I didn’t know Ted Kennedy, not personally anyway. But I felt like I did. He was the voice for millions like me — middle class, blue collar background, sometimes uninsured.
Much has been written about Ted Kennedy as the symbol of liberalism. He certainly stood for those who have no one to speak for them, and he always went to bat for the underdog.
When the GOP made the word “liberal” something dirty and shameful, and when many Democrats did everything they could to prove that they weren’t liberal in the least, Teddy stood proud for all that liberal really means: fairness, open-mindedness and accepting. He said, “If by a liberal, they mean someone who looks ahead and not behind … someone who cares about the welfare of the people — their health, their housing, their schools, their jobs, their civil rights … then I am proud to say I am a liberal.”
When life threw him curve balls and unfathomable grief, he met his feelings straight on but then moved on. He knew that many people deal with similar challenges on a daily basis, without the financial cushion and supportive connections he was blessed with. He once said he had to live his life anyway, so he might as well live it doing something worthwhile and meaningful.

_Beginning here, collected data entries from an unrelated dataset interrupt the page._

Lemma store_New_spec_witness :
  exists st, store_New demo_dbs mysql.no_prefix bad_duration zero_time
      (config.mkStorageConfig "postgres" "postgres://rdap" 10 2 "") = Ok st
    /\ store.StoreSpec st.
Proof.
  destruct (store_New_spec demo_dbs mysql.no_prefix bad_duration zero_time
    (config.mkStorageConfig "postgres" "postgres://rdap" 10 2 "")) as (Ho & Hs & _).
  - intros pool w [= <-]. split; [done|]. exists pg_tables. split; [done|]. by apply sqlstore.sample_db_keyed.
  - intros dsn db settings [= <-]. split; [done|]. exists my_tables. split; [done|].
    by apply sqlstore.sample_db_keyed.
  - eexists. split; [|apply Hs]; apply Ho;
      (eapply opened_postgres; [reflexivity|reflexivity|reflexivity|vm_compute; reflexivity]).
Defined.

(** The seeded store, the WHOIS gateway on. *)
Definition demo_config : config.Config :=
  config.mkConfig (config.Server config.sample) (config.Storage config.sample)
    (config.RDAP config.sample) (config.Auth config.sample) (config.Metrics config.sample)
    (config.Rate config.sample) (config.mkWhoisConfig true 43).
Definition demo_run : P unit :=
  run demo_dbs mysql.no_prefix bad_duration zero_time (fun _ => Ok "") (fun _ => Ok demo_config)
    (fun addr => Ok addr) (Ok tt) server.demo_library auth.demo_fetch 1500 metrics.reg_empty "config.yaml".

Lemma run_releases_witness : demo_run.2 = Ok tt /\ all_stopped demo_run.1.
Proof.
  assert (E : demo_run.2 = Ok tt) by (vm_compute; reflexivity). split; [exact E|].
  destruct (run_releases demo_dbs mysql.no_prefix bad_duration zero_time (fun _ => Ok "")
    (fun _ => Ok demo_config) (fun addr => Ok addr) (Ok tt) server.demo_library auth.demo_fetch 1500
    metrics.reg_empty "config.yaml")
    as (_ & _ & L & _).
  exact (L E).
Defined.

(** The goroutine closes the listener between the cancellation and the shutdown. *)
Definition demo_steps : list gateway.event :=
  [gateway.EListen (Ok ":43"); gateway.EServe; gateway.ECancel; gateway.ECloser; gateway.EShutdown;
   gateway.EAcceptError gateway.errClosed; gateway.ESelect; gateway.ECancel].
Lemma run_gateway_witness :
  exists s, gateway.steps gateway.no_domains demo_steps (gateway.New ":43") = Some s
    /\ gateway.sv_cancelled s = true.
Proof.
  destruct (gateway.steps gateway.no_domains demo_steps (gateway.New ":43")) as [s|] eqn:E;
    [|vm_compute in E; discriminate E].
  exists s. split; [reflexivity|].
  destruct (run_gateway demo_dbs mysql.no_prefix bad_duration zero_time (fun _ => Ok "")
    (fun _ => Ok demo_config) (fun addr => Ok addr) (Ok tt) server.demo_library auth.demo_fetch 1500
    metrics.reg_empty gateway.no_domains ":43" "config.yaml" demo_steps s) as [L _];
    [vm_compute; reflexivity|exact E|exact L].
Defined.

End witnesses.
End rdapd.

In the early days of his political career, he was in the shadows of his charismatic brothers, John and Bobby. He was considered a lightweight, not to be taken seriously, but as time has proven, he was underestimated. After both brothers were murdered, he became the one person his family could lean on and count on always. In the political arena, he was the Senator who actually listened to the people.
In the end, perhaps Ted more than any other Kennedy is the one who made the most difference.